There is now an urgency about this moment. Frustration with failure to attain even moderate levels of economic growth is palpable. For this reason,
it is critical that the academic community be seen with its sleeves rolled up, and doing its share of the heavy lifting. There is consensus on this matter; and there is convergence in the thinking of academia and industry. It is just a matter of aligning and focussing entrepreneurial and intellectual action in the sophisticated fashion found in postmodern economic cultures.
This is another magnificent moment for The UWI. As the region's premier research academy, it is situated at a critical crossroad in the development of the regional economy. Knowing the specific details of the juncture will require quality research and clear thinking.
In effect, this is the third stage in the development of Caribbean global economic competitiveness. The long colonial period was the first phase. It was characterised by the price competitiveness of primary products. Moderate average economic growth was achieved— though deploying enslaved, indentured and other forms of oppressed labour.
The UWI is part of a series of networks aimed at crafting a new, more holistic vision for Caribbean development. As the region's leaders work to identify a coherent plan of action for collective progress, it is important to continue to make the process of discussion inclusive: encouraging the contribution of students and other Caribbean youth, as well as stakeholders from different sectors of society.

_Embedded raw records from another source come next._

(* ===== verification/OrderBy.v ===== *)
(** * Sorting

    [OrderByTranslator] of src/compile/translators/order_by_translator.cc with the
    generated vector of src/compile/proxy/vector.cc: one pipeline packs its rows
    into a vector of structs, one sorts the vector, one unpacks it chunk by chunk. *)
From Stdlib Require Import Sorting.Sorted.
From S2P Require Import Prelude ProgramBuilder SqlValue Struct Vector Pipeline RowBuffer.

(** ** The model *)
Section OrderBy.
Context (enum_key : Z -> Z -> list Z) (uninit : SqlType -> Cell) (f : StructBuilder).

(** The comparison function: the first key that differs decides. *)
Fixpoint order_comp (keys : list Z) (ascending : list bool) (s1 s2 : Struct) : Res bool :=
  match keys, ascending with
  | [], _ => Ok false
  | _ :: _, [] => UB
  | field_idx :: keys, asc :: ascending =>
      s1_field ← Struct_Get f s1 field_idx;
      s2_field ← Struct_Get f s2 field_idx;
      lt ← LessThan enum_key s1_field s2_field;
      if lt : bool then Ok asc
      else
        gt ← LessThan enum_key s2_field s1_field;
        if gt : bool then Ok (negb asc) else order_comp keys ascending s1 s2
  end.

(** The loop of the last pipeline over one chunk. *)
Fixpoint order_emit (n : nat) (vec : Vector Struct) (i : Z) (out : list (list SQLValue))
    : Res (list (list SQLValue)) :=
  match n with
  | O => Ok out
  | S n =>
      st ← Read vec i;
      row ← Unpack f st;
      order_emit n vec (i + 1) (out ++ [row])
  end.

Definition order_body (vec : Vector Struct) (out : list (list SQLValue)) (start end_ : Z)
    : Res (list (list SQLValue)) :=
  order_emit (Z.to_nat (end_ - start + 1)) vec start out.

(** The three pipelines; [element_size] is the size of the struct. *)
Definition order_by (element_size : Z) (keys : list Z) (ascending : list bool)
    (rows : list (list SQLValue)) : Res (list (list SQLValue)) :=
  vec ← fill_rows uninit f (Create (fresh uninit f) element_size 2) rows;
  vec ← Sort (order_comp keys ascending) vec;
  ExecuteSplitPipelineStatic (order_body vec) [] (Size (Some vec)).
End OrderBy.

(** ** The order of rows *)
Section Correct.
Context (enum_key : Z -> Z -> list Z) (uninit : SqlType -> Cell) (f : StructBuilder).
Context (Hf : format_ok f) (Huninit : Forall (fun t => ir_type (cell_value (uninit t)) = t) (sb_types f)).

(** A value for positions that do not exist. *)
Definition no_value : SQLValue := MkSQL (VBool false) true.
Definition row_at (r : list SQLValue) (k : Z) : SQLValue := default no_value (r !! Z.to_nat k).

(** Rows by their sort keys, nulls last in ascending order. *)
Fixpoint row_compare (keys : list Z) (ascending : list bool) (r1 r2 : list SQLValue) : comparison :=
  match keys, ascending with
  | k :: keys, asc :: ascending =>
      cmp_then (if asc : bool then sql_compare enum_key (row_at r1 k) (row_at r2 k)
                else sql_compare enum_key (row_at r2 k) (row_at r1 k))
        (row_compare keys ascending r1 r2)
  | _, _ => Eq
  end.

#[export] Instance row_compare_preorder keys ascending : PreorderCmp (row_compare keys ascending).
Proof.
  revert ascending. induction keys as [|k keys IH]; intros ascending; [by split|].
  destruct ascending as [|asc ascending]; [by split|].
  pose proof (PreorderCmp_via (fun r => row_at r k) (sql_compare enum_key)) as Hk. destruct asc.
  - exact (@PreorderCmp_then _ _ _ Hk (IH ascending)).
  - exact (@PreorderCmp_then _ _ _ (@PreorderCmp_flip _ _ Hk) (IH ascending)).
Qed.

Context (keys : list Z) (ascending : list bool).

(** The sort keys are columns with an order. *)
Record keys_ok : Prop := {
  ko_range : forall k, k ∈ keys -> 0 <= k < vec_size (sb_types f);
  ko_asc : length keys = length ascending;
}.
Definition row_ordered (row : list SQLValue) : Prop :=
  forall k, k ∈ keys -> sql_ordered (row_at row k).

Definition struct_compare (s1 s2 : Struct) : comparison :=
  row_compare keys ascending
    (match Unpack f s1 with Ok v => v | _ => [] end) (match Unpack f s2 with Ok v => v | _ => [] end).

#[local] Instance struct_compare_preorder : PreorderCmp struct_compare.
Proof. exact (PreorderCmp_via (fun s => match Unpack f s with Ok v => v | _ => [] end) (row_compare keys ascending)). Qed.

Lemma row_at_get st vs k : Unpack f st = Ok vs -> 0 <= k < vec_size (sb_types f) ->
  Struct_Get f st k = Ok (row_at vs k) /\ sv_type (row_at vs k) = default (MkType BOOLEAN 0) (sb_types f !! Z.to_nat k).
Proof.
  intros Hu Hk. pose proof (unpack_length _ _ _ Hu) as Hl. unfold vec_size in Hk.
  destruct (lookup_lt_is_Some_2 vs (Z.to_nat k)) as [v Hv]; [lia|].
  pose proof (unpack_lookup _ _ _ _ _ _ _ Hu Hv) as Hg. replace (0 + Z.of_nat (Z.to_nat k)) with k in Hg by lia.
  unfold row_at. rewrite Hv. cbn. split; [done|]. unfold Struct_Get in Hg.
  apply bind_Ok in Hg as (t & Ht & Hg). apply bind_Ok in Hg as (n & _ & Hg). apply bind_Ok in Hg as (c & _ & Hg).
  apply vec_at_Ok in Ht as [_ ->]. cbn. case_decide; [|done]. by injection Hg as <-.
Qed.

(** The comparison function computes the order. *)
Lemma order_comp_keys s1 s2 v1 v2 ks : Unpack f s1 = Ok v1 -> Unpack f s2 = Ok v2 ->
  forall asc, length ks = length asc -> (forall k, k ∈ ks -> 0 <= k < vec_size (sb_types f)) ->
  (forall k, k ∈ ks -> sql_ordered (row_at v1 k)) ->
  (forall k, k ∈ ks -> sql_ordered (row_at v2 k)) ->
  order_comp enum_key f ks asc s1 s2 =
    Ok (match row_compare ks asc v1 v2 with Lt => true | _ => false end).
Proof.
  intros H1 H2. induction ks as [|k ks IH]; intros [|asc ascs] Hl Hr Ho1 Ho2; try done.
  cbn [order_comp row_compare].
  destruct (row_at_get s1 v1 k H1) as [-> Ht1]; [apply Hr; by left|].
  destruct (row_at_get s2 v2 k H2) as [-> Ht2]; [apply Hr; by left|]. cbn [mbind Res_bind].
  rewrite !LessThan_compare by (congruence || (apply Ho1; by left) || (apply Ho2; by left)). cbn [mbind Res_bind].
  rewrite (cmp_opp (sql_compare enum_key) (row_at v1 k) (row_at v2 k)).
  destruct (sql_compare enum_key (row_at v1 k) (row_at v2 k)); cbn [CompOpp cmp_then mbind Res_bind].
  - assert (forall b : bool, cmp_then (if b then Eq else Eq) (row_compare ks ascs v1 v2) =
      row_compare ks ascs v1 v2) as -> by (by intros []).
    apply IH; [cbn in Hl; lia|intros; apply Hr; by right|intros; apply Ho1; by right|intros; apply Ho2; by right].
  - by destruct asc.
  - by destruct asc.
Qed.

(** ** Reading it *)
Lemma order_emit_ok vec xs rows : vec_rep vec xs -> Forall2 (fun st r => Unpack f st = Ok r) xs rows ->
  forall n i out, (i + n <= length rows)%nat ->
  order_emit f n vec (Z.of_nat i) out = Ok (out ++ take n (drop i rows)).
Proof.
  intros Hr Hx. induction n as [|n IH]; intros i out Hn; cbn [order_emit].
  { by rewrite take_0, app_nil_r. }
  destruct (lookup_lt_is_Some_2 rows i) as [r Hri]; [lia|].
  destruct (Forall2_lookup_r _ _ _ _ _ Hx Hri) as (st & Hst & Hu).
  rewrite (Read_rep vec xs i st Hr Hst). cbn [mbind Res_bind]. rewrite Hu. cbn [mbind Res_bind].
  replace (Z.of_nat i + 1) with (Z.of_nat (S i)) by lia. rewrite IH by lia.
  rewrite (drop_S _ _ _ Hri). cbn [take]. by rewrite <- (assoc_L (++)).
Qed.

Lemma Forall2_perm {A B} (R : A -> B -> Prop) xs ys rows : Permutation ys xs -> Forall2 R xs rows ->
  exists rows', Permutation rows' rows /\ Forall2 R ys rows'.
Proof.
  intros Hp. revert rows. induction Hp as [|x ys xs Hp IH|x y l|ys zs xs Hp1 IH1 Hp2 IH2]; intros rows H.
  - by exists rows.
  - apply Forall2_cons_inv_l in H as (r & rows' & Hr & H & ->).
    destruct (IH _ H) as (rows'' & Hp' & H'). exists (r :: rows''). by split; [constructor|constructor].
  - apply Forall2_cons_inv_l in H as (r & rows' & Hr & H & ->).
    apply Forall2_cons_inv_l in H as (r2 & rows'' & Hr2 & H & ->).
    exists (r2 :: r :: rows''). split; [constructor|by repeat constructor].
  - destruct (IH2 _ H) as (r2 & Hp2' & H2). destruct (IH1 _ H2) as (r1 & Hp1' & H1).
    exists r1. split; [by etransitivity|done].
Qed.

(** ** The operator *)
Lemma row_at_equiv vs row k : Forall2 sql_equiv vs row -> sql_equiv (row_at vs k) (row_at row k).
Proof.
  intros H. unfold row_at. destruct (vs !! Z.to_nat k) as [v|] eqn:Ev.
  - destruct (Forall2_lookup_l _ _ _ _ _ H Ev) as (r & -> & Hvr). done.
  - rewrite (proj2 (lookup_ge_None row _)); [done|]. rewrite <- (list.Forall2_length _ _ _ H). by apply lookup_ge_None.
Qed.

Lemma row_compare_equiv ks asc v1 v2 r1 r2 : Forall2 sql_equiv v1 r1 -> Forall2 sql_equiv v2 r2 ->
  row_compare ks asc v1 v2 = row_compare ks asc r1 r2.
Proof.
  intros H1 H2. revert asc. induction ks as [|k ks IH]; intros [|a asc]; cbn [row_compare]; try done.
  rewrite IH. unfold sql_compare. 
  by rewrite (sql_key_proper enum_key _ _ (row_at_equiv _ _ k H1)), (sql_key_proper enum_key _ _ (row_at_equiv _ _ k H2)).
Qed.

Lemma order_by_sorts element_size rows : keys_ok -> Forall (row_fits f) rows -> Forall row_ordered rows ->
  vec_size rows < 2 ^ 30 ->
  exists out perm, order_by enum_key uninit f element_size keys ascending rows = Ok out /\
    Permutation perm rows /\ Forall2 (Forall2 sql_equiv) out perm /\
    StronglySorted (fun r1 r2 => row_compare keys ascending r1 r2 <> Gt) perm.
Proof.
  intros Hk Hfit Hord Hb. unfold order_by.
  destruct (fill_rows_ok uninit f Hf Huninit rows (Create (fresh uninit f) element_size 2) [] []) as (vec & xs & -> & Hr & Hs);
    [by apply Vector_create_rep| |constructor|done|unfold vec_size in *; cbn; lia|idtac].
  { cbn. repeat constructor; by apply fresh_ok. }
  cbn [mbind Res_bind app] in *.
  assert (compares (order_comp enum_key f keys ascending) struct_compare xs) as Hcmp.
  { intros x y [i Hx]%list_elem_of_lookup_1 [j Hy]%list_elem_of_lookup_1.
    destruct (Forall2_lookup_l _ _ _ _ _ Hs Hx) as (rx & Hrx & _ & vx & Hvx & Hex).
    destruct (Forall2_lookup_l _ _ _ _ _ Hs Hy) as (ry & Hry & _ & vy & Hvy & Hey).
    unfold struct_compare. rewrite Hvx, Hvy. apply order_comp_keys; [done|done|apply Hk|apply Hk| |]; intros k Hkk.
    - rewrite (row_at_equiv _ _ k Hex). by apply (Forall_lookup_1 _ _ _ _ Hord Hrx).
    - rewrite (row_at_equiv _ _ k Hey). by apply (Forall_lookup_1 _ _ _ _ Hord Hry). }
  destruct (Sort_rep _ struct_compare _ vec xs Hr Hcmp) as (vec' & ys & -> & Hr' & Hp & Hsort). cbn [mbind Res_bind].
  destruct (Forall2_perm (stored f) xs ys rows Hp Hs) as (perm & Hperm & Hys).
  assert (exists out, Forall2 (fun st r => Unpack f st = Ok r) ys out /\ Forall2 (Forall2 sql_equiv) out perm)
    as (out & Hout & Heq).
  { clear -Hys. induction Hys as [|st row ys perm [_ (vs & Hu & He)] Hys (out & Hout & Heq)]; [by exists []|].
    exists (vs :: out). by split; constructor. }
  exists out, perm. split; [|split_and!; [done..|]].
  - pose proof (list.Forall2_length _ _ _ Hout) as Hlen. pose proof (Permutation_length Hp) as Hlp.
    pose proof (list.Forall2_length _ _ _ Hs) as Hls.
    assert (Size (Some vec') = vec_size out) as -> by (cbn; rewrite (vr_size _ _ Hr'); unfold vec_size; lia).
    apply static_emits; [|unfold vec_size, CHUNK_SIZE in *; lia].
    intros o a b _ Hab Hbn. unfold order_body, vec_size in *.
    replace a with (Z.of_nat (Z.to_nat a)) at 2 by lia. apply (order_emit_ok vec' ys out Hr' Hout). lia.
  - clear -Hout Heq Hsort. revert perm Heq. induction Hout as [|st r ys out Hu Hout IH]; intros perm Heq.
    + apply Forall2_nil_inv_l in Heq as ->. constructor.
    + apply Forall2_cons_inv_l in Heq as (p & perm' & He & Heq & ->).
      apply StronglySorted_inv in Hsort as [Hsort Hall]. constructor; [by apply IH|].
      apply list.Forall_forall. intros q [j Hj]%list_elem_of_lookup_1.
      destruct (Forall2_lookup_r _ _ _ _ _ Heq Hj) as (rq & Hrq & Heq').
      destruct (Forall2_lookup_r _ _ _ _ _ Hout Hrq) as (stq & Hstq & Huq).
      pose proof (Forall_lookup_1 _ _ _ _ Hall Hstq) as Hle. unfold le, struct_compare in Hle.
      rewrite Hu, Huq in Hle. by rewrite (row_compare_equiv _ _ _ _ p q) in Hle.
Qed.
End Correct.

(** C13. ORDER BY sorts: for rows that fit their columns, whose sort keys have an
    order (no booleans, no NaN), packing them into the buffer, the runtime's merge
    sort with the generated comparison and the chunked output yield the same rows,
    each once, in the order of the keys, nulls last where the key is ascending and
    first where it is descending. *)
Theorem order_by_correct enum_key uninit f element_size keys ascending rows :
  format_ok f -> Forall (fun t => ir_type (cell_value (uninit t)) = t) (sb_types f) -> keys_ok f keys ascending ->
  Forall (row_fits f) rows -> Forall (row_ordered keys) rows -> vec_size rows < 2 ^ 30 ->
  exists out perm, order_by enum_key uninit f element_size keys ascending rows = Ok out /\
    Permutation perm rows /\ Forall2 (Forall2 sql_equiv) out perm /\
    StronglySorted (fun r1 r2 => row_compare enum_key keys ascending r1 r2 <> Gt) perm.
Proof. intros. by apply order_by_sorts. Qed.

Module OrderByDemo.
Definition key_format : StructBuilder := MkFormat [MkType INT 0; MkType TEXT 0] [true; false].
Definition demo_uninit (t : SqlType) : Cell :=
  MkCell match type_id t with
         | SMALLINT => VInt16 0 | INT => VInt32 0 | BIGINT => VInt64 0 | REAL => VFloat64 (F_of_Z 0)
         | DATE => VDate 0 | TEXT => VString [] | BOOLEAN => VBool false | ENUM => VEnum (enum_id t) 0
         end false.
Definition row (n : option Z) (s : list Z) : list SQLValue :=
  [match n with Some z => MkSQL (VInt32 z) false | None => MkSQL (VInt32 0) true end; MkSQL (VString s) false].
Definition demo_rows : list (list SQLValue) := [row None [98]; row (Some 3) [97]; row (Some (-1)) [97]; row (Some 3) [99]].

Example order_by_runs :
  order_by (fun _ _ => []) demo_uninit key_format 24 [0; 1] [true; false] demo_rows =
  Ok [row (Some (-1)) [97]; row (Some 3) [99]; row (Some 3) [97]; row None [98]].
Proof. vm_compute. reflexivity. Qed.

Lemma row_fits_demo n s : row_fits key_format (row n s).
Proof.
  split; [done|]. intros [|[|i]] t b v Ht Hb Hv; cbn in *; simplify_eq; destruct n; done.
Defined.

Lemma row_ordered_demo n s : row_ordered [0; 1] (row n s).
Proof.
  intros k Hk. rewrite !elem_of_cons in Hk. destruct Hk as [->|[->|Hk]]; [by destruct n..|].
  by apply not_elem_of_nil in Hk.
Defined.

Lemma order_by_correct_witness :
  exists out perm, order_by (fun _ _ => []) demo_uninit key_format 24 [0; 1] [true; false] demo_rows = Ok out /\
    Permutation perm demo_rows /\ Forall2 (Forall2 sql_equiv) out perm /\
    StronglySorted (fun r1 r2 => row_compare (fun _ _ => []) [0; 1] [true; false] r1 r2 <> Gt) perm.
Proof.
  apply order_by_correct.
  - reflexivity.
  - repeat constructor.
  - split; [|reflexivity]. intros k Hk. rewrite !elem_of_cons in Hk.
    destruct Hk as [->|[->|Hk]]; [done..|by apply not_elem_of_nil in Hk].
  - repeat (apply list.Forall_cons_2; [apply row_fits_demo|]). constructor.
  - repeat (apply list.Forall_cons_2; [apply row_ordered_demo|]). constructor.
  - done.
Defined.
End OrderByDemo.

The second stage witnessed the transition from primary products to the hegemonic financial services and tourism sectors. The new economy provided impressive rates of economic growth in the early postcolonial economies. The region was able to compete at the levels of both price and quality. In this stage there was a gradual improvement
in living standards, though, in general, poverty remained endemic as a result of very extreme income distribution.
This third phase will be associated with research and innovation, driven primarily by application within academic-industry alignment. This is how the tertiary education sector can come to the fore. This is the University's moment to engage industry and impact productivity and competitiveness. The search for greater market share, for both established industries and startups, will be through innovation that is research-driven. The discourses around economic sustainability have suggested general agreement around the role of the University.

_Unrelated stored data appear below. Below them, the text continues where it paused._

Lemma cross_product_rows element_size columns left right :
  Forall (row_fits f) left -> vec_size left < 2 ^ 30 ->
  (forall l r, l ∈ left -> r ∈ right -> Forall (column_ok (join_env l r)) columns) ->
  exists out, cross_product enum_key like uninit f element_size columns left right = Ok out /\
    rows_equiv out (nested_loop enum_key like (fun _ _ => true) columns left right).
Proof.
  intros Hleft Hsz Hcol. unfold cross_product.
  destruct (fill_rows_ok uninit f Hf Huninit left (Create (fresh uninit f) element_size 2) [] []) as (buf & xs & -> & Hr & Hs).
  { by apply Vector_create_rep. } { apply Forall_replicate. by apply fresh_ok. } { constructor. } { done. } { done. }
  cbn [mbind Res_bind app] in Hs |- *.
  destruct (foldM_emits eq (cross_consume enum_key like f columns buf)
    (fun r => l ← left; [column_values enum_key like (join_env l r) columns]) right right) with (out := @nil row)
    as (o & Ho & He).
  - apply Forall_Forall2_diag. by apply list.Forall_forall.
  - intros out r ? <- Hin. unfold cross_consume. rewrite (vector_read _ _ _ _ Hr).
    apply (foldM_emits (stored f)); [done|]. intros out' st l [_ (l' & Hl' & Hll)] Hl. rewrite Hl'. cbn [mbind Res_bind].
    destruct (join_columns enum_key like l' l r columns Hll (Hcol l r Hl Hin)) as (vs & -> & Hvs). cbn [mbind Res_bind].
    exists [vs]. split; [done|]. constructor; [done|constructor].
  - exists o. by rewrite Ho.
Qed.
End Cross.

(** ** Hashes of keys *)

(** The keys whose hashes are combined without overflow. *)
Definition hash_safe (string_hash : list Z -> Z) (v : SQLValue) : Prop :=
  sv_null v = false -> - 2 ^ 63 + 2 ^ 32 <= ir_hash string_hash (sv_value v) < 2 ^ 63 - 2 ^ 33.

Lemma HashCombine_ok hash v : is_sw 32 hash -> - 2 ^ 63 + 2 ^ 32 <= v < 2 ^ 63 - 2 ^ 33 ->
  exists h, HashCombine hash v = Ok h /\ is_sw 32 h.
Proof.
  intros Hh Hv. unfold HashCombine. rewrite Z.shiftr_div_pow2 by lia.
  pose proof (sw_range 32 (Z.shiftl hash 6) ltac:(lia)) as Hs. unfold is_sw in Hs, Hh. cbn in Hs, Hh.
  assert (- 2 ^ 31 <= hash / 2 ^ 2 < 2 ^ 31) as Hd by (change (2 ^ 2) with 4; Z.to_euclidean_division_equations; lia).
  rewrite (signed_result_id 64 (v + _)) by (unfold is_sw; lia). cbn [mbind Res_bind].
  rewrite (signed_result_id 64 (v + _ + _)) by (unfold is_sw; lia). cbn [mbind Res_bind].
  rewrite (signed_result_id 64 (v + _ + _ + _)) by (unfold is_sw; lia). cbn [mbind Res_bind].
  eexists. split; [done|]. apply sw_range. lia.
Qed.

Lemma join_hash_ok string_hash keys : Forall (hash_safe string_hash) keys ->
  exists h, join_hash string_hash keys = Ok h.
Proof.
  intros Hk. unfold join_hash. assert (is_sw 32 0) as H0 by (unfold is_sw; lia). revert H0.
  set (init := 0) at 1 3. clearbody init. revert init.
  induction Hk as [|k keys Hk _ IH]; intros h0 H0; cbn [foldM]; [eauto|].
  destruct (HashCombine_ok h0 (if sv_null k then 0 else ir_hash string_hash (sv_value k)) H0) as (h & -> & Hh).
  { destruct (sv_null k) eqn:E; [lia|by apply Hk]. }
  cbn [mbind Res_bind]. by apply IH.
Qed.

(** ** Equality of keys *)

(** SQL's [=] on two values. *)
Definition sql_eq (enum_key : Z -> Z -> list Z) (a b : SQLValue) : bool :=
  accepts (truth (EvaluateBinary enum_key OpEQ a b)).

Lemma accepts_bool b : accepts (truth (Ok (bool_value b false))) = b.
Proof. by destruct b. Qed.

Lemma sql_eq_ir enum_key a b : sv_type a = sv_type b -> exists r, ir_eq (sv_value a) (sv_value b) = Ok r /\
  sql_eq enum_key a b = negb (sv_null a) && negb (sv_null b) && r.
Proof.
  intros Ht. destruct (ir_eq_spec _ _ Ht) as (r & Hr & _). exists r. split; [done|]. revert Hr. unfold sql_eq.
  destruct a as [a na], b as [b nb]; unfold sv_type in Ht; cbn [sv_value sv_null] in *.
  destruct a, b; try discriminate Ht; cbn [ir_eq]; intros Hr.
  1-7: injection Hr as <-; destruct na, nb; try reflexivity;
    match goal with |- _ = _ && _ && ?x => exact (accepts_bool x) end.
  injection Ht as ->. unfold EvaluateBinary, EvaluateBinaryEnum, unless_null. cbn [sv_value sv_null].
  rewrite Z.eqb_refl in *. injection Hr as <-. destruct na, nb; try reflexivity. exact (accepts_bool (z =? z0)).
Qed.

(** Where the left value is not null, [Equal] is SQL's [=]. *)
Lemma Equal_sql_eq enum_key a b : sv_type a = sv_type b -> sv_null a = false ->
  Equal a b = Ok (sql_eq enum_key a b).
Proof.
  intros Ht Hn. destruct (sql_eq_ir enum_key a b Ht) as (r & Hr & ->). unfold Equal. rewrite Hr, Hn. cbn.
  by destruct (sv_null b).
Qed.

Lemma sql_eq_hash enum_key string_hash a b : sv_type a = sv_type b -> sql_eq enum_key a b = true ->
  sv_null a = false /\ sv_null b = false /\ ir_hash string_hash (sv_value a) = ir_hash string_hash (sv_value b).
Proof.
  intros Ht He. destruct (sql_eq_ir enum_key a b Ht) as (r & Hr & E). rewrite E in He.
  apply andb_true_iff in He as [[Ha Hb]%andb_true_iff Hr'].
  apply negb_true_iff in Ha, Hb. split_and!; [done..|].
  destruct (ir_eq_spec _ _ Ht) as (r' & Hr2 & Hiff). assert (r' = r) as -> by congruence.
  apply Hiff in Hr' as (? & ? & ?). by apply ident_hash.
Qed.

Lemma sql_eq_equiv enum_key a a' b : sql_equiv a a' -> sv_type a = sv_type b -> sql_eq enum_key a b = sql_eq enum_key a' b.
Proof.
  intros (Ht & Hn & Hv) Hb. destruct (sql_eq_ir enum_key a b Hb) as (r & Hr & ->).
  destruct (sql_eq_ir enum_key a' b) as (r' & Hr' & ->); [congruence|]. rewrite <- Hn.
  destruct (sv_null a); [done|]. rewrite Hv in Hr by done. congruence.
Qed.

(** ** The hash join *)
Section HashJoin.
Context (enum_key : Z -> Z -> list Z) (like : list Z -> list Z -> bool) (string_hash : list Z -> Z).
Context (uninit : SqlType -> Cell) (f : StructBuilder).
Context (Hf : format_ok f) (Huninit : Forall (fun t => ir_type (cell_value (uninit t)) = t) (sb_types f)).

(** A key is a column of its child. *)
Definition key_of (child : Z) (rows : list row) (e : Expression) : Prop :=
  exists t n col, e = ColumnRefExpr t n child col /\ forall r, r ∈ rows -> exists v, vec_at r col = Ok v /\ fits t n v.
Definition key_at (r : row) (e : Expression) : SQLValue :=
  match e with
  | ColumnRefExpr _ _ _ col => match vec_at r col with Ok v => v | _ => MkSQL (VBool false) true end
  | _ => MkSQL (VBool false) true
  end.
Definition keys_at (es : list Expression) (r : row) : list SQLValue := key_at r <$> es.

Lemma left_key rows e l x : key_of 0 rows e -> l ∈ rows ->
  Compute_ enum_key like (join_env l x) e = Ok (key_at l e) /\ Type_ e = Ok (sv_type (key_at l e)).
Proof.
  intros (t & n & col & -> & Hk) Hl. destruct (Hk l Hl) as (v & Hv & [Ht _]). cbn. rewrite Hv. by rewrite Ht.
Qed.
Lemma right_key rows e r x : key_of 1 rows e -> r ∈ rows ->
  Compute_ enum_key like (join_env x r) e = Ok (key_at r e) /\ Type_ e = Ok (sv_type (key_at r e)).
Proof.
  intros (t & n & col & -> & Hk) Hr. destruct (Hk r Hr) as (v & Hv & [Ht _]). cbn. rewrite Hv. by rewrite Ht.
Qed.

Lemma left_columns rows es l x : Forall (key_of 0 rows) es -> l ∈ rows ->
  compute_columns enum_key like (join_env l x) es = Ok (keys_at es l).
Proof.
  intros Hes Hl. induction Hes as [|e es He _ IH]; [done|]. cbn [compute_columns].
  rewrite (proj1 (left_key rows e l x He Hl)), IH. done.
Qed.
Lemma right_columns rows es r x : Forall (key_of 1 rows) es -> r ∈ rows ->
  compute_columns enum_key like (join_env x r) es = Ok (keys_at es r).
Proof.
  intros Hes Hl. induction Hes as [|e es He _ IH]; [done|]. cbn [compute_columns].
  rewrite (proj1 (right_key rows e r x He Hl)), IH. done.
Qed.

Context (left_keys right_keys : list Expression) (left right : list row).
Context (Hlk : Forall (key_of 0 left) left_keys) (Hrk : Forall (key_of 1 right) right_keys).
Context (Htypes : Forall2 (fun a b => Type_ a = Type_ b) left_keys right_keys).
Context (Hsafe : Forall (fun l => Forall (hash_safe string_hash) (keys_at left_keys l)) left).
Context (Hsafe' : Forall (fun r => Forall (hash_safe string_hash) (keys_at right_keys r)) right).

Definition all_eq (a b : list SQLValue) : bool := forallb (fun p => sql_eq enum_key p.1 p.2) (zip a b).
Definition no_null (keys : list SQLValue) : bool := forallb (fun v => negb (sv_null v)) keys.

Lemma keys_types l r : l ∈ left -> r ∈ right ->
  Forall2 (fun a b => sv_type a = sv_type b) (keys_at left_keys l) (keys_at right_keys r).
Proof using enum_key like Hlk Hrk Htypes.
  intros Hl Hr. unfold keys_at. rewrite Forall2_fmap. revert Hlk Hrk. clear -enum_key like Htypes Hl Hr. intros Hlk Hrk.
  induction Htypes as [|a b la lb Hab Hall IH]; [constructor|].
  apply list.Forall_cons in Hlk as [Ha Hlk], Hrk as [Hb Hrk]. constructor; [|by apply IH].
  pose proof (proj2 (left_key left a l [] Ha Hl)) as E. pose proof (proj2 (right_key right b r [] Hb Hr)) as E'. congruence.
Qed.

(** The condition on the keys. *)
Lemma joins_keys l r : l ∈ left -> r ∈ right ->
  joins enum_key like left_keys right_keys l r = all_eq (keys_at left_keys l) (keys_at right_keys r).
Proof using enum_key like Hlk Hrk Htypes.
  intros Hl Hr. unfold joins, all_eq, keys_at. revert Hlk Hrk. clear -enum_key like Htypes Hl Hr. intros Hlk Hrk.
  induction Htypes as [|a b la lb Hab Hall IH]; [done|].
  apply list.Forall_cons in Hlk as [Ha Hlk], Hrk as [Hb Hrk]. cbn [key_condition sql_truth].
  rewrite accepts_and3, IH by done. cbn [fmap list_fmap zip_with forallb fst snd]. f_equal. cbn [sql_truth Compute_].
  rewrite (proj1 (left_key left a l r Ha Hl)), (proj1 (right_key right b r l Hb Hr)). done.
Qed.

It is for these reasons that The UWI's five-year Strategic Plan 2017–2022 is entitled 'Revitalising Caribbean Development'. It seeks to situate the academic community precisely at the core of the commercial convergence. In centering the need for greater 'alignment' of industry and academia, it calls for agility in a tripartite arrangement of State, private capital, and advanced human resources. Such partnerships suggest radical access to research funds in order to promote the culture of innovation in production.
Three principal pillars - Access, Alignment and Agility - are represented as the ‘Triple A' concept that defines the Strategic Plan. It calls for the creation of technology parks as places of convergence where entrepreneurs and academics seek to industrialise research findings.
The migration of academic research into the boardrooms of industrialists, producing the commercial convergence, should be established as a normal aspect of productive living. The presentation of such a proposal to the Economic Growth Council of Jamaica, for example, and the preliminary planning at the Penal-Debe site in South Trinidad, and the creation of a software technology centre
in Bridgetown, Barbados, represent the University's dedication to the importance of this thinking and the integrity of its actions.
These developments constitute the University's commitment to the search for new engines of economic growth. Funding the academy to enable its performance will be a critical first step. Without adequate funding, important first steps cannot be taken with any certainty and the opportunity lost to connect the missing link.
The challenge, thankfully, is not staggering. The creation of dedicated infrastructure within the University's ecosystem in order to integrate the processes of innovation, enterprise, and investment is within the available resource capacity of governments and the private sectors. The use of available university buildings for incubator projects and startups can be actualised with skillful reallocations. The provision of such dedicated spaces is a tried and proven global strategy.
A top priority of the University, then, is to devise methods to migrate the mountain of manuscripts and other forms and expressions of research and innovation out of the faculties and libraries into the interior of enterprises. This is as vital a step as those taken to fund the research in the first place. The silence of the silos must be breached for faculties and factories to emerge as classmates in the wealth- creation culture. Corridors that customarily divide must be converted into causeways for concerted action between old and new actors willing to create value for the future.
The normalisation of this physical interface and mental encounter will serve to eradicate residual tensions that still exist between academia and industry. Such doubt is but an ancient relic of a much misunderstood past in which the University was derided for allegedly harbouring hard-nosed communists and producing cohorts of unproductive soft-sofa armchair socialists. The hatchet is buried and the hammer is in hand to partner in building diversified, competitive, resilient economies for the 21st century Caribbean.